Refleksi Tahun 2021 dan Resolusi Tahun 2022
Oleh Shinyo
Tak terasa hanya tinggal menghitung hari tahun 2021 akan pergi dan berganti tahun 2022. Bergantinya tahun berarti kita telah menghabiskan 365 hari dan kurang lebih 52 minggu untuk setiap aktivitas kehidupan.

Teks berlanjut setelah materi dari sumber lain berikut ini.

(* ===== verification/CudaToy.v ===== *)
(** A concrete device for the witnesses of the CUDA theorems.

    It allocates at addresses not yet in use, fails the allocations that do not fit, and
    runs the threads of a launch one after the other when it synchronizes; after a given
    number of launches the next ones fail.  It keeps the laws of [CudaLaws], which are therefore satisfiable. *)

From S2P Require Import Prelude Doubles Kernel Cuda.

Record ToyGpu := mkToy {
  toy_cells : gmap Z (list spec_float);
  toy_queue : list Thread;
  toy_launches : nat;
}.

(** Nothing is ever allocated at null. *)
Definition toy_mem (d : ToyGpu) : gmap Z (list spec_float) := delete 0 (toy_cells d).

Fixpoint toy_thread (fuel : nat) (t : Thread) (m : gmap Z (list spec_float)) :
    option (gmap Z (list spec_float)) :=
  match fuel with
  | O => None
  | S fuel' =>
      match t with
      | Exited => Some m
      | Load p i k => buf ← m !! p; v ← buf !! Z.to_nat i;
                      if 0 <=? i then toy_thread fuel' (k v) m else None
      | Store p i v k => buf ← m !! p;
                         if (0 <=? i) && (Z.to_nat i <? length buf)%nat
                         then toy_thread fuel' k (<[p := <[Z.to_nat i := v]> buf]> m) else None
      end
  end.
Fixpoint toy_run (ts : list Thread) (m : gmap Z (list spec_float)) :
    option (gmap Z (list spec_float)) :=
  match ts with
  | [] => Some m
  | t :: ts' => m ← toy_thread 3 t m; toy_run ts' m
  end.

(** An address above every buffer. *)
Definition toy_next (m : gmap Z (list spec_float)) : Z := 1 + foldr Z.max 0 (map_to_list m).*1.

Definition toy_capacity : Z := 64 * 1024.
Definition toy_used (m : gmap Z (list spec_float)) : Z :=
  4 * Z.of_nat (sum_list_with length (map_to_list m).*2).

#[global] Instance toy_runtime : CudaRuntime ToyGpu := {
  cudaGetDeviceCount d := (0, 1);
  cudaGetDeviceProperties i d := (12, 0);
  cudaSetDevice i d := (0, d);
  cudaMemGetInfo d := (0, (toy_capacity - toy_used (toy_mem d), toy_capacity));
  cudaMalloc p bytes d :=
    let q := toy_next (toy_mem d) in
    if toy_used (toy_mem d) + bytes <=? toy_capacity
    then (0, q, mkToy (<[q := replicate (Z.to_nat (bytes / 4)) S754_nan]> (toy_mem d)) (toy_queue d) (toy_launches d))
    else (2, p, d);
  cudaFree p d := mkToy (delete p (toy_mem d)) (toy_queue d) (toy_launches d);
  cudaMemcpyHostToDevice p src d :=
    match toy_mem d !! p with
    | Some buf => if (length src <=? length buf)%nat
                  then (0, mkToy (<[p := src ++ drop (length src) buf]> (toy_mem d)) (toy_queue d) (toy_launches d))
                  else (1, d)
    | None => (1, d)
    end;
  cudaMemcpyDeviceToHost dst p n d :=
    match toy_mem d !! p with
    | Some buf => (0, take n buf ++ drop n dst, d)
    | None => (1, dst, d)
    end;
  cudaLaunch ts d :=
    match toy_launches d with
    | O => mkToy (toy_mem d) [] O
    | S k => mkToy (toy_mem d) ts k
    end;
  cudaDeviceSynchronize d :=
    match toy_run (toy_queue d) (toy_mem d) with
    | Some m => (0, mkToy m [] (toy_launches d))
    | None => (1, mkToy (toy_mem d) [] (toy_launches d))
    end;
  cudaDeviceReset d := (0, mkToy ∅ [] (toy_launches d));
  cudaGetErrorString e := "error"%string;
}.

(** ** The laws hold *)

Lemma toy_mem_insert p buf d q k :
  p ≠ 0 → toy_mem (mkToy (<[p := buf]> (toy_mem d)) q k) = <[p := buf]> (toy_mem d).
Proof.
  intros Hp. unfold toy_mem. cbn [toy_cells]. rewrite delete_insert_ne by auto.
  by rewrite delete_delete_eq.
Qed.

Lemma sizes_insert (m : gmap Z (list spec_float)) p (buf buf' : list spec_float) :
  m !! p = Some buf → length buf' = length buf →
  length <$> <[p := buf']> m = length <$> m.
Proof.
  intros Hp Hl. rewrite fmap_insert, Hl. apply insert_id. by rewrite lookup_fmap, Hp.
Qed.

Lemma toy_thread_steps fuel t m m' (ts : list Thread) j :
  ts !! j = Some t → toy_thread fuel t m = Some m' →
  rtc grid_step (m, ts) (m', <[j := Exited]> ts) ∧ length <$> m' = length <$> m.
Proof.
  revert t m ts. induction fuel as [|fuel IH]; intros t m ts Hj Ht; [done|].
  destruct t as [|p i k|p i v k]; cbn [toy_thread] in Ht.
  - injection Ht as <-. by rewrite list_insert_id.
  - destruct (m !! p) as [buf|] eqn:Hp; [|done]. cbn [mbind option_bind] in Ht.
    destruct (buf !! Z.to_nat i) as [v|] eqn:Hv; [|done]. cbn [mbind option_bind] in Ht.
    destruct (Z.leb_spec 0 i); [|done].
    destruct (IH (k v) m (<[j := k v]> ts)) as [Hr Hs];
      [apply list_lookup_insert_eq; by eapply lookup_lt_Some|done|].
    rewrite list_insert_insert_eq in Hr. split; [|done]. eapply rtc_l; [|exact Hr].
    apply (step_thread _ _ j _ _ _ Hj). by apply (step_load _ _ _ _ buf).
  - destruct (m !! p) as [buf|] eqn:Hp; [|done]. cbn [mbind option_bind] in Ht.
    destruct (Z.leb_spec 0 i); [|done]. cbn [andb] in Ht.
    destruct (Nat.ltb_spec (Z.to_nat i) (length buf)); [|done].
    destruct (IH k (<[p := <[Z.to_nat i := v]> buf]> m) (<[j := k]> ts)) as [Hr Hs];
      [apply list_lookup_insert_eq; by eapply lookup_lt_Some|done|].
    rewrite list_insert_insert_eq in Hr. split.
    + eapply rtc_l; [|exact Hr]. apply (step_thread _ _ j _ _ _ Hj). by apply step_store.
    + rewrite Hs. apply (sizes_insert _ _ buf); [done|]. apply length_insert.
Qed.

Lemma toy_run_steps ts m m' (pre : list Thread) :
  toy_run ts m = Some m' → Forall (λ t, exited t = true) pre →
  (∃ post, rtc grid_step (m, pre ++ ts) (m', post) ∧ Forall (λ t, exited t = true) post) ∧
  length <$> m' = length <$> m.
Proof.
  revert m pre. induction ts as [|t ts IH]; intros m pre Hr Hpre; cbn [toy_run] in Hr.
  { injection Hr as <-. split; [|done]. exists pre. by rewrite app_nil_r. }
  destruct (toy_thread 3 t m) as [m1|] eqn:Et; [|done]. cbn in Hr.
  destruct (toy_thread_steps 3 t m m1 (pre ++ t :: ts) (length pre)) as [Hs Hl];
    [by apply list_lookup_middle|done|].
  rewrite insert_app_r_alt, Nat.sub_diag in Hs by lia. cbn in Hs.
  destruct (IH m1 (pre ++ [Exited]) Hr) as [(post & Hp & Hd) Hl'].
  { apply Forall_app. split; [done|]. by constructor. }
  rewrite <-app_assoc in Hp. split; [|congruence]. exists post. split; [by etrans|done].
Qed.

(** A run allocates nothing, so nothing at null either. *)
Lemma toy_mem_run ts d m' q k :
  toy_run ts (toy_mem d) = Some m' → toy_mem (mkToy m' q k) = m'.
Proof.
  intros Hr. destruct (toy_run_steps _ _ _ [] Hr) as [_ Hs]; [done|].
  unfold toy_mem at 1. cbn. apply delete_id.
  assert (E : (length <$> m') !! 0 = (length <$> toy_mem d) !! 0) by by rewrite Hs.
  rewrite !lookup_fmap in E. unfold toy_mem in E. rewrite lookup_delete_eq in E.
  by destruct (m' !! 0).
Qed.

Lemma toy_mem_same d q k : toy_mem (mkToy (toy_mem d) q k) = toy_mem d.
Proof. unfold toy_mem. cbn. apply delete_delete_eq. Qed.

Lemma toy_mem_null d : toy_mem d !! 0 = None.
Proof. apply lookup_delete_eq. Qed.

Lemma max_upper (l : list Z) x : x ∈ l → x <= foldr Z.max 0 l.
Proof. induction 1; cbn; lia. Qed.
Lemma max_nonneg (l : list Z) : 0 <= foldr Z.max 0 l.
Proof. induction l; cbn; lia. Qed.

Lemma toy_next_fresh m : toy_next m ≠ 0 ∧ m !! toy_next m = None.
Proof.
  unfold toy_next. pose proof (max_nonneg (map_to_list m).*1). split; [lia|].
  destruct (m !! _) as [buf|] eqn:E; [|done]. apply elem_of_map_to_list in E.
  apply (list_elem_of_fmap_2 fst), max_upper in E. cbn [fst] in E. lia.
Qed.

Lemma toy_malloc p bytes d err p' d' :
  cudaMalloc p bytes d = (err, p', d') → 0 <= bytes →
  (err = cudaSuccess ∧ p' ≠ 0 ∧ toy_mem d !! p' = None ∧
   ∃ buf : list spec_float, length buf = Z.to_nat (bytes / 4) ∧
     toy_mem d' = <[p' := buf]> (toy_mem d)) ∨
  (err = cudaSuccess ∧ bytes = 0 ∧ p' = 0 ∧ toy_mem d' = toy_mem d) ∨
  (err ≠ cudaSuccess ∧ p' = p ∧ toy_mem d' = toy_mem d).
Proof.
  unfold cudaMalloc. cbn [toy_runtime]. intros E Hb.
  destruct (toy_next_fresh (toy_mem d)) as [Hq Hd].
  set (q := toy_next _) in *. clearbody q.
  case_match; injection E as <- <- <-; [left|right; right; by split_and!].
  split_and!; [done..|].
  eexists. split; [apply length_replicate|]. by apply toy_mem_insert.
Qed.

Lemma toy_to_device p src d :
  (length <$> toy_mem (cudaMemcpyHostToDevice p src d).2 = length <$> toy_mem d) ∧
  ∀ d' (buf : list spec_float), cudaMemcpyHostToDevice p src d = (cudaSuccess, d') →
    toy_mem d !! p = Some buf → (length src ≤ length buf)%nat →
    toy_mem d' = <[p := src ++ drop (length src) buf]> (toy_mem d).
Proof.
  unfold cudaMemcpyHostToDevice. cbn [toy_runtime].
  destruct (toy_mem d !! p) as [buf|] eqn:Hp; [|done].
  assert (p ≠ 0) by (intros ->; by rewrite toy_mem_null in Hp).
  destruct (Nat.leb_spec (length src) (length buf)); [|done]. cbn [snd]. split.
  - rewrite toy_mem_insert by done. apply (sizes_insert _ _ buf); [done|].
    rewrite length_app, length_drop. lia.
  - intros d' buf' [= <-] [= <-] _. by apply toy_mem_insert.
Qed.

Lemma toy_sync d :
  (length <$> toy_mem (cudaDeviceSynchronize d).2 = length <$> toy_mem d) ∧
  ∀ d', cudaDeviceSynchronize d = (cudaSuccess, d') →
    ∃ s, rtc grid_step (toy_mem d, toy_queue d) s ∧ grid_done s ∧ toy_mem d' = s.1.
Proof.
  unfold cudaDeviceSynchronize. cbn [toy_runtime].
  destruct (toy_run (toy_queue d) (toy_mem d)) as [m|] eqn:Hr; cbn [snd].
  - rewrite (toy_mem_run _ _ _ _ _ Hr).
    destruct (toy_run_steps _ _ _ [] Hr) as [(post & Hs & Hd) Hl]; [done|]. split; [done|].
    intros d' [= <-]. exists (m, post). split_and!; [done..|]. by apply (toy_mem_run _ _ _ _ _ Hr).
  - split; [|done]. unfold toy_mem. cbn [toy_cells]. by rewrite delete_delete_eq.
Qed.

#[global] Instance toy_laws : CudaLaws ToyGpu.
Proof.
  refine {| device_mem := toy_mem; malloc_mem := toy_malloc;
            launched _ d := (0 <? toy_launches d)%nat |}.
  - apply toy_mem_null.
  - done.
  - intros p d. change (toy_mem (mkToy (delete p (toy_mem d)) (toy_queue d) (toy_launches d)) = delete p (toy_mem d)).
    unfold toy_mem. cbn [toy_cells]. by rewrite (delete_delete _ 0 p), delete_delete_eq.
  - intros p src d. apply toy_to_device.
  - intros p src d d' buf. apply toy_to_device.
  - intros dst p n d. unfold cudaMemcpyDeviceToHost. cbn. by destruct (toy_mem d !! p).
  - intros dst p n d dst' d' buf. unfold cudaMemcpyDeviceToHost. cbn. intros E Hp _.
    rewrite Hp in E. by injection E as <- _.
  - intros ts d. unfold cudaLaunch. cbn [toy_runtime]. case_match; by rewrite toy_mem_same.
  - intros d. apply toy_sync.
  - intros ts d d' Hl E. apply toy_sync in E. unfold cudaLaunch in E.
    cbn [toy_runtime] in E. destruct (toy_launches d); [done|]. by rewrite toy_mem_same in E.
  - intros ts d d' Hl E. unfold cudaLaunch, cudaDeviceSynchronize in E.
    cbn [toy_runtime] in E. destruct (toy_launches d); [|done]. cbn [toy_queue toy_run] in E.
    injection E as <-. by rewrite !toy_mem_same.
  - intros d d' [= <-]. apply delete_empty.
Defined.

(** A device with nothing allocated that launches four kernels, and an input. *)
Definition toy_empty : ToyGpu := mkToy ∅ [] 4.
Definition toy_input : list spec_float := f32_of_Z <$> [1; 2; 3; 4; 5].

Bergantinya tahun tentu seharusnya banyak pencapaian yang telah kita lakukan yang seharusnya bisa menjadi kenangan manis, bahkan artefak sejarah yang nantinya dapat kita ceritakan ke anak cucu kita kelak.
Ketika pandemi Covid-19
melanda
Sejak bulan Maret 2020 kita mengarungi hidup dengan penuh cobaan yang tentu sebelumnya belum terbayangkan harus seperti apa kita menghadapi hal tersebut adalah ketika Indonesia dan bahkan seluruh dunia mengalami pandemi Covid-19. Virus Covid-19 adalah penyakit virus corona (Covid-19) yang disebabkan oleh virus SARS-CoV-2. Sebagian besar orang yang tertular Covid-19 akan mengalami gejala ringan hingga sedang dan akan pulih tanpa penanganan khusus. Namun, sebagian orang akan mengalami sakit parah dan memerlukan bantuan medis.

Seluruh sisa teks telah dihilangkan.